## What the task requires
Quote exactly and only this range of lines in the data below: the line that holds "(** The modal dialogs of a render tree. *)" to the line that holds "attrs _ => funs (attrs.*2)", both included.

## Dataset records
_____

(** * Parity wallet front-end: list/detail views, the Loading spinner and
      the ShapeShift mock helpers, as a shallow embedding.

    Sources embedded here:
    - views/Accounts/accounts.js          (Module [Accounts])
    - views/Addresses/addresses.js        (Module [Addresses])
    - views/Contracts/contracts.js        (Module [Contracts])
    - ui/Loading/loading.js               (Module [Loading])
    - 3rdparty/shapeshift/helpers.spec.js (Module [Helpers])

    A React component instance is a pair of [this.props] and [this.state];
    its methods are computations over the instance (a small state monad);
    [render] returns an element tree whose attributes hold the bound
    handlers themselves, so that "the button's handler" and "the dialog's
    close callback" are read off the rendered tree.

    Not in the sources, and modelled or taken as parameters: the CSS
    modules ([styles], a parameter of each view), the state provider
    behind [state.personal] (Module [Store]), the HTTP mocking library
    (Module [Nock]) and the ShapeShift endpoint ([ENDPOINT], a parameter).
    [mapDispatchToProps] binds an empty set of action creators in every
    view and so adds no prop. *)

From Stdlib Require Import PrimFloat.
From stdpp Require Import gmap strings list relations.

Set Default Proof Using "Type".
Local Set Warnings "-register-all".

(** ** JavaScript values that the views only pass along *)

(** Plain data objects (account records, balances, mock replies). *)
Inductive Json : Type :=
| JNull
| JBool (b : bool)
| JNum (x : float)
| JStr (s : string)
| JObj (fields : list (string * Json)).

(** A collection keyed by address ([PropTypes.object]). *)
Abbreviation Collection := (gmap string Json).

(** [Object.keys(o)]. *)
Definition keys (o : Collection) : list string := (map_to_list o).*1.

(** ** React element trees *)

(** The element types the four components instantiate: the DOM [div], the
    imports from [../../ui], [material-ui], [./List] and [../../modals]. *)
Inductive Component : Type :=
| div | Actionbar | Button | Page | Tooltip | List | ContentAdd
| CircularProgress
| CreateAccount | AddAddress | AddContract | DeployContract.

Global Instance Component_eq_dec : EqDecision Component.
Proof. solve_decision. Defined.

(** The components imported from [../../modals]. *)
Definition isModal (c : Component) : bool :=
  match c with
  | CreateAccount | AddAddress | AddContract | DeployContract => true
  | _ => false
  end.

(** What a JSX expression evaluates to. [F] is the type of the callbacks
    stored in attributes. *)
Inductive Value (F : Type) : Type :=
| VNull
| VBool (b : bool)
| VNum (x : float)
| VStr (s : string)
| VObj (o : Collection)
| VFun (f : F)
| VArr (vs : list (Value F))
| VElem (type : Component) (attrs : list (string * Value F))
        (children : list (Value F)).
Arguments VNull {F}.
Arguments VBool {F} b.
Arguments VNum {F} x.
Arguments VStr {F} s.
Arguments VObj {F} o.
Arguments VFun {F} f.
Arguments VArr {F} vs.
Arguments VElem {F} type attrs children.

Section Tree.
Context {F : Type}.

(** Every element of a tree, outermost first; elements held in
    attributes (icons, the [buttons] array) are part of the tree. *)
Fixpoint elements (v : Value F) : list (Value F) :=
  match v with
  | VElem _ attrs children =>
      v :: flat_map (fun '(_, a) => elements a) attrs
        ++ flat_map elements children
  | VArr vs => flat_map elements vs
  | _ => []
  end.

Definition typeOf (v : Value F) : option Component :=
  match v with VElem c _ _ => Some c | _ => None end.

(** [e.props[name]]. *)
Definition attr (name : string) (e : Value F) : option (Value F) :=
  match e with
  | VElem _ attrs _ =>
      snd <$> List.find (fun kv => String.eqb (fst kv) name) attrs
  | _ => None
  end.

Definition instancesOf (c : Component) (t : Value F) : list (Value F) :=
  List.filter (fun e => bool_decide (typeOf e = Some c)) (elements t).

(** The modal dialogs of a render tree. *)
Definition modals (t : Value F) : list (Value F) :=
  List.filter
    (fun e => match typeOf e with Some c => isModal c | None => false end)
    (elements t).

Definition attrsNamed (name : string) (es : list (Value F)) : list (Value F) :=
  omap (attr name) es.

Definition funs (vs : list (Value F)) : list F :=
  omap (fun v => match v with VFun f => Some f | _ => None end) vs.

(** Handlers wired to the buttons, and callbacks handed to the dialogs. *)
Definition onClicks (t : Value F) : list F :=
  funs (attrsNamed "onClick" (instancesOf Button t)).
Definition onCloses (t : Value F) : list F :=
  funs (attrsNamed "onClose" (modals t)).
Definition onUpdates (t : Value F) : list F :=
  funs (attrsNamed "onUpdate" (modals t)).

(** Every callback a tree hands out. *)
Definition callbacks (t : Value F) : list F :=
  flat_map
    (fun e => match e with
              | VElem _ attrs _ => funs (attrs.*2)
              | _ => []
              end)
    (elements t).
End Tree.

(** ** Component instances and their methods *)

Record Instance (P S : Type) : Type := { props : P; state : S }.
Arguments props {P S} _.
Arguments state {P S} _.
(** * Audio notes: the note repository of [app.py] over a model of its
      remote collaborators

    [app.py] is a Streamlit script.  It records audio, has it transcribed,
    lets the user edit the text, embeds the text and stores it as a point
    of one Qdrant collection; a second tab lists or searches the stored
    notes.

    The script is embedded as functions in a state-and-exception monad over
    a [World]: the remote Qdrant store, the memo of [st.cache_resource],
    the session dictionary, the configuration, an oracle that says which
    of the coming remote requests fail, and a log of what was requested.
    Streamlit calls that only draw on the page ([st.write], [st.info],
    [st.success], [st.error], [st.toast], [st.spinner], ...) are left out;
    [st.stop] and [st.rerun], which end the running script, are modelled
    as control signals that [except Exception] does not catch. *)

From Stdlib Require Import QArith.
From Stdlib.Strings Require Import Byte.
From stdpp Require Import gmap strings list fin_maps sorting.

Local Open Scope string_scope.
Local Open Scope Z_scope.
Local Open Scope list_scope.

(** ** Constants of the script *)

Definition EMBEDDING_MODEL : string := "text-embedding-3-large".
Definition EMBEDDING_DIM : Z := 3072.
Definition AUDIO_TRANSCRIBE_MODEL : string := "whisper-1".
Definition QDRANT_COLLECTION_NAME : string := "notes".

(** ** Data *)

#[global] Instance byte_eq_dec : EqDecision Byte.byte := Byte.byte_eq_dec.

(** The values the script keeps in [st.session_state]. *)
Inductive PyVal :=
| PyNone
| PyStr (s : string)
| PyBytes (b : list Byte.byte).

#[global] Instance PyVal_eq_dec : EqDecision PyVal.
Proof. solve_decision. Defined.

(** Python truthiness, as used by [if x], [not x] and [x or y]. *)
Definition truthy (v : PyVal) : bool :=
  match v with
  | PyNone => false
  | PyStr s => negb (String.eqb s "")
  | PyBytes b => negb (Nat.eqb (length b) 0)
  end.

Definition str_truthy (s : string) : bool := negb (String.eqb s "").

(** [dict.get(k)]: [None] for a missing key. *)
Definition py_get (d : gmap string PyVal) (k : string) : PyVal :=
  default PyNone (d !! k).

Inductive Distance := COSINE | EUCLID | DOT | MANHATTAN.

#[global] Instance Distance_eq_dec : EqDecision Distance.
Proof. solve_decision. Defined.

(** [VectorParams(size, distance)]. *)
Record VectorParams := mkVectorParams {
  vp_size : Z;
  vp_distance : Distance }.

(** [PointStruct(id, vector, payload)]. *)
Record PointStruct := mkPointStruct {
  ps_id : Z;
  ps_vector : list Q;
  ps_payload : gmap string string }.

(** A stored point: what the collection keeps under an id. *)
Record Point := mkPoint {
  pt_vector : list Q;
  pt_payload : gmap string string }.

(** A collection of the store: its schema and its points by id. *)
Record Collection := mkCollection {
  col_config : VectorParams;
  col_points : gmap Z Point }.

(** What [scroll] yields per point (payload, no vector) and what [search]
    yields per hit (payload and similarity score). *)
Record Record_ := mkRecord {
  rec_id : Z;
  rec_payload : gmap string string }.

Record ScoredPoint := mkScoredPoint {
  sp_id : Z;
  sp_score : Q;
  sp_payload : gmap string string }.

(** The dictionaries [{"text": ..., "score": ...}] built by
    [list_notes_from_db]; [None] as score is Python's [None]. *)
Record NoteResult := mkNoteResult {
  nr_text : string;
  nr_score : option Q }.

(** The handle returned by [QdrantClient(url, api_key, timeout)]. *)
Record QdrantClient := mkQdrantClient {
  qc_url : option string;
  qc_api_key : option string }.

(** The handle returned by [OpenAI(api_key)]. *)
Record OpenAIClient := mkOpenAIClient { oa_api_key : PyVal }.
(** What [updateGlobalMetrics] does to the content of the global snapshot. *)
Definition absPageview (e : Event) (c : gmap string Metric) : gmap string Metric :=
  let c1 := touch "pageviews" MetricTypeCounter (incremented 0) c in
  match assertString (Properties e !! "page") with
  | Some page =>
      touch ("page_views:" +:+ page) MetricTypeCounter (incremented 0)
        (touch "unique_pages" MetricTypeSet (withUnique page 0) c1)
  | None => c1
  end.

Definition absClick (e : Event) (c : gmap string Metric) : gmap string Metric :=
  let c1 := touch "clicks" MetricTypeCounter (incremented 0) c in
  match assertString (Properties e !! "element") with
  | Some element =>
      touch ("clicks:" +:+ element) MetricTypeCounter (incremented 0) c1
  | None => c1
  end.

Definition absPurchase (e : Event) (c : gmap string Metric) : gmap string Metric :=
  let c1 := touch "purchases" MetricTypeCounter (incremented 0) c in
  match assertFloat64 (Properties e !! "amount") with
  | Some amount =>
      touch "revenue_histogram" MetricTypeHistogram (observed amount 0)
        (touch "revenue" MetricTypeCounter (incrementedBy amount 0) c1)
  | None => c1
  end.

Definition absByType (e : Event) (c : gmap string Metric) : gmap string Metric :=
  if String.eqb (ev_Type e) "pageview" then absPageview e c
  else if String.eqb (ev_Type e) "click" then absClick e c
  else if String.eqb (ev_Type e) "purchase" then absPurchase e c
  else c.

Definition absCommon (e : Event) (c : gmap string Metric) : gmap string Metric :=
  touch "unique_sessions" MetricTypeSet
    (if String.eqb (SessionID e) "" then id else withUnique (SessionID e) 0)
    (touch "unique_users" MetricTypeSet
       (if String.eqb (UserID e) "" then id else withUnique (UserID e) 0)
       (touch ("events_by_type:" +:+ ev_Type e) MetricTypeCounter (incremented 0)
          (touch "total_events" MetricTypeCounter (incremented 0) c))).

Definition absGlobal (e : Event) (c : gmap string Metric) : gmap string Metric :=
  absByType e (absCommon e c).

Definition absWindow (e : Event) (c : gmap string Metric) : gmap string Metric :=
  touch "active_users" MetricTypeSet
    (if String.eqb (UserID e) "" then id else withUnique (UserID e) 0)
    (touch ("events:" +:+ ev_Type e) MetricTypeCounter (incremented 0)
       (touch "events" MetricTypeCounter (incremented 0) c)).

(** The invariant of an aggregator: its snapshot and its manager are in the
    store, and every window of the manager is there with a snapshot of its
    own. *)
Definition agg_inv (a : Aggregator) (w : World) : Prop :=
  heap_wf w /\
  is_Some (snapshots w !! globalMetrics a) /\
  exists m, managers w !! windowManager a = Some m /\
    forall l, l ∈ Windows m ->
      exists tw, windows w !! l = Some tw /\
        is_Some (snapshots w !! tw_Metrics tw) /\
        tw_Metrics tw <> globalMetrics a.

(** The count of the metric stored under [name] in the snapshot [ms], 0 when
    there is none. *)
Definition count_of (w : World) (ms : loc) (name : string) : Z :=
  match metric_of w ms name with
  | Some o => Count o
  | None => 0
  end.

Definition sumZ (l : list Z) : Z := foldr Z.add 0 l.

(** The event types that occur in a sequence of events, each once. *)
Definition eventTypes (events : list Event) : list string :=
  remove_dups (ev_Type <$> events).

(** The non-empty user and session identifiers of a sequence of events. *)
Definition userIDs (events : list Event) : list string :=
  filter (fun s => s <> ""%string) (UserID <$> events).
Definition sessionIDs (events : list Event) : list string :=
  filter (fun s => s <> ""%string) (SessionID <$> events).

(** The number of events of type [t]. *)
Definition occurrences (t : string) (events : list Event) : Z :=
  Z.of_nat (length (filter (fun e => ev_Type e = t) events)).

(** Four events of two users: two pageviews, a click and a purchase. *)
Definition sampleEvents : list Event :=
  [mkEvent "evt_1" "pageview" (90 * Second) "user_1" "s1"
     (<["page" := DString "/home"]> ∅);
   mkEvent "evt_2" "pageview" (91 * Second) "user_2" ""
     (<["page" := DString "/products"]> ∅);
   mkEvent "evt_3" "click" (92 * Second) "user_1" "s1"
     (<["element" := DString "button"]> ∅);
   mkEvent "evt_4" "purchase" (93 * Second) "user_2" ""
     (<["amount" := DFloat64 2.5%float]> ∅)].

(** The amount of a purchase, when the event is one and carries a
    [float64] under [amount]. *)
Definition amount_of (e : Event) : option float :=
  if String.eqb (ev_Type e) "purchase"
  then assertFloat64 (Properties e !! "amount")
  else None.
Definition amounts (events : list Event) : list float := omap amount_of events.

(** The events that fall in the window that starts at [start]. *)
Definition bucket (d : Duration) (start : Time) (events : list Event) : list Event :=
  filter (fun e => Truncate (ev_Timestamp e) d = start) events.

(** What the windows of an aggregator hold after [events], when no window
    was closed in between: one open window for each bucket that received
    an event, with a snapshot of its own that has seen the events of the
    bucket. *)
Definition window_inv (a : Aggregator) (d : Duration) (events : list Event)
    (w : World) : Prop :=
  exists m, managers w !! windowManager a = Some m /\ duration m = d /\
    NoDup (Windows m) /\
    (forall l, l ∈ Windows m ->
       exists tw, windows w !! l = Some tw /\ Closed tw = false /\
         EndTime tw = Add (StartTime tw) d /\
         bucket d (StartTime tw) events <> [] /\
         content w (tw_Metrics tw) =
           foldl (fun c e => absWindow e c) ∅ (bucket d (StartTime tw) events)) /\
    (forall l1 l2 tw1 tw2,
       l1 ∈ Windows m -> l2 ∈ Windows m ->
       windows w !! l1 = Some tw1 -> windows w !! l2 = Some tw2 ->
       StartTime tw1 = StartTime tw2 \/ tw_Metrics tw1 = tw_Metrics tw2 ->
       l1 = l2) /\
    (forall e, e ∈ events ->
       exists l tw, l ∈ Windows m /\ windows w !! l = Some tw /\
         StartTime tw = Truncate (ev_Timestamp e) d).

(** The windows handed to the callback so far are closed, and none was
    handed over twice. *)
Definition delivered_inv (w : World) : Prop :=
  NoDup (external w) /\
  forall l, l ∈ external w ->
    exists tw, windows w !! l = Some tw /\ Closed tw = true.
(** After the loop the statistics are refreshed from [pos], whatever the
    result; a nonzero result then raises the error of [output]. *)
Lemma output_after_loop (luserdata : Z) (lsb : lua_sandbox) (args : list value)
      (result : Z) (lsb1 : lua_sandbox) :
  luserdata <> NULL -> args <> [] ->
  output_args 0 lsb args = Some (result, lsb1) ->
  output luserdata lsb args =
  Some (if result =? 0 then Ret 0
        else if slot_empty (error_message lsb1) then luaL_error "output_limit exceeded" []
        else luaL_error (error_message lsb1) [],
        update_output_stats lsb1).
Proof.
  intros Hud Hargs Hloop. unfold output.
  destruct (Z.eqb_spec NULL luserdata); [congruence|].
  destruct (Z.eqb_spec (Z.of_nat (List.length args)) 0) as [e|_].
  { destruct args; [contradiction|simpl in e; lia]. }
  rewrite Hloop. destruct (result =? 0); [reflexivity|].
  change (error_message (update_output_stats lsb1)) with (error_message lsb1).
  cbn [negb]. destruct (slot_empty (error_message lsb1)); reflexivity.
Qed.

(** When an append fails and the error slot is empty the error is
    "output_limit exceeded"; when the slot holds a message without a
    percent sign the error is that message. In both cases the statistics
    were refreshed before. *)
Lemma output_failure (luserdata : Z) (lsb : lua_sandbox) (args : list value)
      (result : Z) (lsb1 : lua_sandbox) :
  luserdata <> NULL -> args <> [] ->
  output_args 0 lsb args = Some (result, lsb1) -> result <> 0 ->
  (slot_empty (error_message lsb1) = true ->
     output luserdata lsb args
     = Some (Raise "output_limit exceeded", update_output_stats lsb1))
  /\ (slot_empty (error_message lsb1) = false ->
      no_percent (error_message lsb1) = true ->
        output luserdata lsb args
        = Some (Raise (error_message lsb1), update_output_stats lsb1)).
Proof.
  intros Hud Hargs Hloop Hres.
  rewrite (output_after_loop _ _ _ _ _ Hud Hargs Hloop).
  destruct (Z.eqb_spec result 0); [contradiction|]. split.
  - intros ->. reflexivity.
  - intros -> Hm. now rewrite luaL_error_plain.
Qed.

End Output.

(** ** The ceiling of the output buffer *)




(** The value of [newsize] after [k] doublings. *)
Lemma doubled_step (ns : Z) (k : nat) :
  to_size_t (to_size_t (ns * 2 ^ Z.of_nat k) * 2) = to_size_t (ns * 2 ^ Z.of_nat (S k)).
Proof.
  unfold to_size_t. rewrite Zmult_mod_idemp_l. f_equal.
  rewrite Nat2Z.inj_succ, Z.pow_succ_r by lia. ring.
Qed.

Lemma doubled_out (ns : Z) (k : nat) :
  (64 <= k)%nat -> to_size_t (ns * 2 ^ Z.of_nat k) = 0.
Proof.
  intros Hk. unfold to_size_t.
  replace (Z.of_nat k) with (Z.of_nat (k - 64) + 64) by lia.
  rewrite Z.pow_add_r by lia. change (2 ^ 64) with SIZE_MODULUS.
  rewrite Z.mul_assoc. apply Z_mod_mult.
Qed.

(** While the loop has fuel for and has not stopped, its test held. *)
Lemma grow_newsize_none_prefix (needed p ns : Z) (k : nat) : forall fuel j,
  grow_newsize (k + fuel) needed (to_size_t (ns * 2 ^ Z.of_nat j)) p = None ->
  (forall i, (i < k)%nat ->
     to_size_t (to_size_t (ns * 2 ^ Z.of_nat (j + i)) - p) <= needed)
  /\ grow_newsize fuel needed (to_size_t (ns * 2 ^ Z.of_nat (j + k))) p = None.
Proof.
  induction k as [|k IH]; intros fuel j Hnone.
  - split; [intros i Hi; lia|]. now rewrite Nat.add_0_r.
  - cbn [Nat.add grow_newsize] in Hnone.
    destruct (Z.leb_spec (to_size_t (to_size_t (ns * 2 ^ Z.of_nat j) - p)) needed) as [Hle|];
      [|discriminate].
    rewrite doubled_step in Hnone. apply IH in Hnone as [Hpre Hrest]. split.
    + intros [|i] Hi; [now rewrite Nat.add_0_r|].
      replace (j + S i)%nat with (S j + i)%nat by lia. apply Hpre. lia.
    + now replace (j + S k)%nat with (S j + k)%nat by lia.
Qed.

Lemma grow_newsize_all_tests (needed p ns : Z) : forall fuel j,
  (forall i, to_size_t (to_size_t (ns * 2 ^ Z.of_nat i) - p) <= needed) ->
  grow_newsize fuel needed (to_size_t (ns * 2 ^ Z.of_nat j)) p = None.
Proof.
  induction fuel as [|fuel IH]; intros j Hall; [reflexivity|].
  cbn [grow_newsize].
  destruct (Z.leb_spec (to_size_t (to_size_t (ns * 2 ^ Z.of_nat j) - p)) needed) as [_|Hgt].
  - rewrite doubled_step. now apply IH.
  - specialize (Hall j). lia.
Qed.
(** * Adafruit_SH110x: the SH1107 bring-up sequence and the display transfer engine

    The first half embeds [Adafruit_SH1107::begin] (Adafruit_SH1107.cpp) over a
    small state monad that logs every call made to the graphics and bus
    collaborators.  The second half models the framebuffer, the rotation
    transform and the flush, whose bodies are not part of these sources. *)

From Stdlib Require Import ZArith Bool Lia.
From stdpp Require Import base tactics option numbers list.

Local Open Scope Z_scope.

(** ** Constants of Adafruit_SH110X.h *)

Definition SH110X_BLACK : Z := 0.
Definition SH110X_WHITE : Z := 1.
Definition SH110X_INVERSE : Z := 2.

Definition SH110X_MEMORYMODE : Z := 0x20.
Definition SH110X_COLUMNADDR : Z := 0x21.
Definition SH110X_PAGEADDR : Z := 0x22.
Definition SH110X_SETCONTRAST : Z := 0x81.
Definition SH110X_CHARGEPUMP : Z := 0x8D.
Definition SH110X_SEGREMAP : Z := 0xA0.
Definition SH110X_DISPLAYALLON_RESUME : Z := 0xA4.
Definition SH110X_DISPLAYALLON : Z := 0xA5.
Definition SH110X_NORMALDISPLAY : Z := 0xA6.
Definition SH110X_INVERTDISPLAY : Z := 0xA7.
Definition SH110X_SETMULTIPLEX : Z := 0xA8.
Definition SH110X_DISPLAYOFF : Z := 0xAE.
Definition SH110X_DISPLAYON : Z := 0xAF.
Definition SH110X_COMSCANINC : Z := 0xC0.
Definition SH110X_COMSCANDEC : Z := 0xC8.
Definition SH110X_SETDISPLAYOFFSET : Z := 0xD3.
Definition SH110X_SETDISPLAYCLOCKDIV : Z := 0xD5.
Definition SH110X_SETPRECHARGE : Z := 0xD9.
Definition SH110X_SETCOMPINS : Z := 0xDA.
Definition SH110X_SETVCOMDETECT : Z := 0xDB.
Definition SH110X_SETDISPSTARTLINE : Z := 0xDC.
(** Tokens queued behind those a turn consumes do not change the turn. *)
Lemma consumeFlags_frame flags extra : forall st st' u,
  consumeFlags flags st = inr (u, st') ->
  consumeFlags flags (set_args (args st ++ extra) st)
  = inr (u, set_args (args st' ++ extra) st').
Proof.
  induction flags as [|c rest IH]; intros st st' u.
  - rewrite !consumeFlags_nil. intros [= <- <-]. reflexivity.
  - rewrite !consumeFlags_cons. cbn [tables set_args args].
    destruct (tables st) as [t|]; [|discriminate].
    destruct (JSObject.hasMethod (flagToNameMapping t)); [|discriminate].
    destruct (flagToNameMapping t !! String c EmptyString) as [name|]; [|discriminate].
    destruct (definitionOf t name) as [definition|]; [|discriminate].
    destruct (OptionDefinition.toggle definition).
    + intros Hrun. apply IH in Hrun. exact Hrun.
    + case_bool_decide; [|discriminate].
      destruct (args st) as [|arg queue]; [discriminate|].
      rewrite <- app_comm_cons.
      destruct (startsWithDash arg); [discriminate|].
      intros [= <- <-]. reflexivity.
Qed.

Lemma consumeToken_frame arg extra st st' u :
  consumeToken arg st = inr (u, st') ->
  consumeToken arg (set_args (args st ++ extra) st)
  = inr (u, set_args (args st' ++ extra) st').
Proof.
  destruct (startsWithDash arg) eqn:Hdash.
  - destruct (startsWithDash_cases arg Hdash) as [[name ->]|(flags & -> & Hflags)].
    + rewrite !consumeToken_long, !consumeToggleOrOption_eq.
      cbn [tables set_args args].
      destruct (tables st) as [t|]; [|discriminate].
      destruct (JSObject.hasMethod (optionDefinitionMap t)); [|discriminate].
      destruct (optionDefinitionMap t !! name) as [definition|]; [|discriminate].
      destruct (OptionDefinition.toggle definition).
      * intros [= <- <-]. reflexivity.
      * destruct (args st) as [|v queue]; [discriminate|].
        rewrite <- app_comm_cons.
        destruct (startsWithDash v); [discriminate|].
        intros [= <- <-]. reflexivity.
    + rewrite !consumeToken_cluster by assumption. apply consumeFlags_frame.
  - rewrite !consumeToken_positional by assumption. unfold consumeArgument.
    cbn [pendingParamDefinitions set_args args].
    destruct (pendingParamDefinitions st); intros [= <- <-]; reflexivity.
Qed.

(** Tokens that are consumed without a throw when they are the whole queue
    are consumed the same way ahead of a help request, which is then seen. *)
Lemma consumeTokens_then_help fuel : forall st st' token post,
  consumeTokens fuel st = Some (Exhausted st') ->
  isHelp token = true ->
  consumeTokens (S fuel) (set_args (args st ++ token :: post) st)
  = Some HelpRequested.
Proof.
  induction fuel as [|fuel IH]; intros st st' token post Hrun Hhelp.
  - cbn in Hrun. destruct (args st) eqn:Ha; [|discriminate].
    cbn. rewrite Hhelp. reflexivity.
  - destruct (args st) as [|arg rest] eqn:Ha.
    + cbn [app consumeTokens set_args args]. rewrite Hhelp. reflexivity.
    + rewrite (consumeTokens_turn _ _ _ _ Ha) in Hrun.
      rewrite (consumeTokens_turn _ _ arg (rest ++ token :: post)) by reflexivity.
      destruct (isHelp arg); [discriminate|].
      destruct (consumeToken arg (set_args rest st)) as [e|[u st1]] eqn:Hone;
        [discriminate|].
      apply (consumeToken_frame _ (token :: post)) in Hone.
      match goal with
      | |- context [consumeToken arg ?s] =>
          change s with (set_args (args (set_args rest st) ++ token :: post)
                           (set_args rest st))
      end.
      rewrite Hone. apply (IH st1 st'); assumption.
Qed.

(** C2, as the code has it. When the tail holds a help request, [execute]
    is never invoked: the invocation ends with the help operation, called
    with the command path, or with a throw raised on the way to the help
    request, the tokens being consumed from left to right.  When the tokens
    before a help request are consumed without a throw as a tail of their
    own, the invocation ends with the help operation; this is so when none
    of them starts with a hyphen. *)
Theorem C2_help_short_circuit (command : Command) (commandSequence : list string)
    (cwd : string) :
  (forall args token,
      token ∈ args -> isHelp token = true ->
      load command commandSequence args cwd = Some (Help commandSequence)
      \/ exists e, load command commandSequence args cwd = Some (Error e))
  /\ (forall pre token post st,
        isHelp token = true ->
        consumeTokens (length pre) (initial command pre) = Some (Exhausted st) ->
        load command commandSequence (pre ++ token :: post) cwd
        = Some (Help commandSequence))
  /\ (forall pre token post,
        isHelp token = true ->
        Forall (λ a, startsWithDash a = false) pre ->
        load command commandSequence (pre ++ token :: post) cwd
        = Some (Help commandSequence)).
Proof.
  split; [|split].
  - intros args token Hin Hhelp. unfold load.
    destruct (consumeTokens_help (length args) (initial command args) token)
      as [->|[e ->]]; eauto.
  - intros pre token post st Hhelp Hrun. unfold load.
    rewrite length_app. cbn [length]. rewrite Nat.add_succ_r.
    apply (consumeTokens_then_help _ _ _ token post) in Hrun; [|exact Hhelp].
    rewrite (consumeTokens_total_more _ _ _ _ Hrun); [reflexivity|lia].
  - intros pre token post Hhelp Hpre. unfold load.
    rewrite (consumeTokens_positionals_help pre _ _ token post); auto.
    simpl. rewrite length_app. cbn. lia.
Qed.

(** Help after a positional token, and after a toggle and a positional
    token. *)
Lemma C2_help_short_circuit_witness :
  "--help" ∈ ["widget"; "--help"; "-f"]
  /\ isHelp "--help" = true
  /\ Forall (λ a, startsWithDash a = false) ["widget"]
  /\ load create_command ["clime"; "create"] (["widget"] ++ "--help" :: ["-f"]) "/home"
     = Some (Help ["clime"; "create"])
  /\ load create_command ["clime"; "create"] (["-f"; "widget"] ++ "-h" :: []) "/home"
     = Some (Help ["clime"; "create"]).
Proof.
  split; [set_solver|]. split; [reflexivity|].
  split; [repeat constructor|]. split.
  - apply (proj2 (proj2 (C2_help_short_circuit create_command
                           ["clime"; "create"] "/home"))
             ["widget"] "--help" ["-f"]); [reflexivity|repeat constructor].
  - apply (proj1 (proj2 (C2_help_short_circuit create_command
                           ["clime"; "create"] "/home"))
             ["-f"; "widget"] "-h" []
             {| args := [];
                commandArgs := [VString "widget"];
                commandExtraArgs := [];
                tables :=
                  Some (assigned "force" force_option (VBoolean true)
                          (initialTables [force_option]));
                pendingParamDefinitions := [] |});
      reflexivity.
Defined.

_____

## Reply to the exercise
(** The modal dialogs of a render tree. *)
Definition modals (t : Value F) : list (Value F) :=
  List.filter
    (fun e => match typeOf e with Some c => isModal c | None => false end)
    (elements t).

Definition attrsNamed (name : string) (es : list (Value F)) : list (Value F) :=
  omap (attr name) es.

Definition funs (vs : list (Value F)) : list F :=
  omap (fun v => match v with VFun f => Some f | _ => None end) vs.

(** Handlers wired to the buttons, and callbacks handed to the dialogs. *)
Definition onClicks (t : Value F) : list F :=
  funs (attrsNamed "onClick" (instancesOf Button t)).
Definition onCloses (t : Value F) : list F :=
  funs (attrsNamed "onClose" (modals t)).
Definition onUpdates (t : Value F) : list F :=
  funs (attrsNamed "onUpdate" (modals t)).

(** Every callback a tree hands out. *)
Definition callbacks (t : Value F) : list F :=
  flat_map
    (fun e => match e with
              | VElem _ attrs _ => funs (attrs.*2)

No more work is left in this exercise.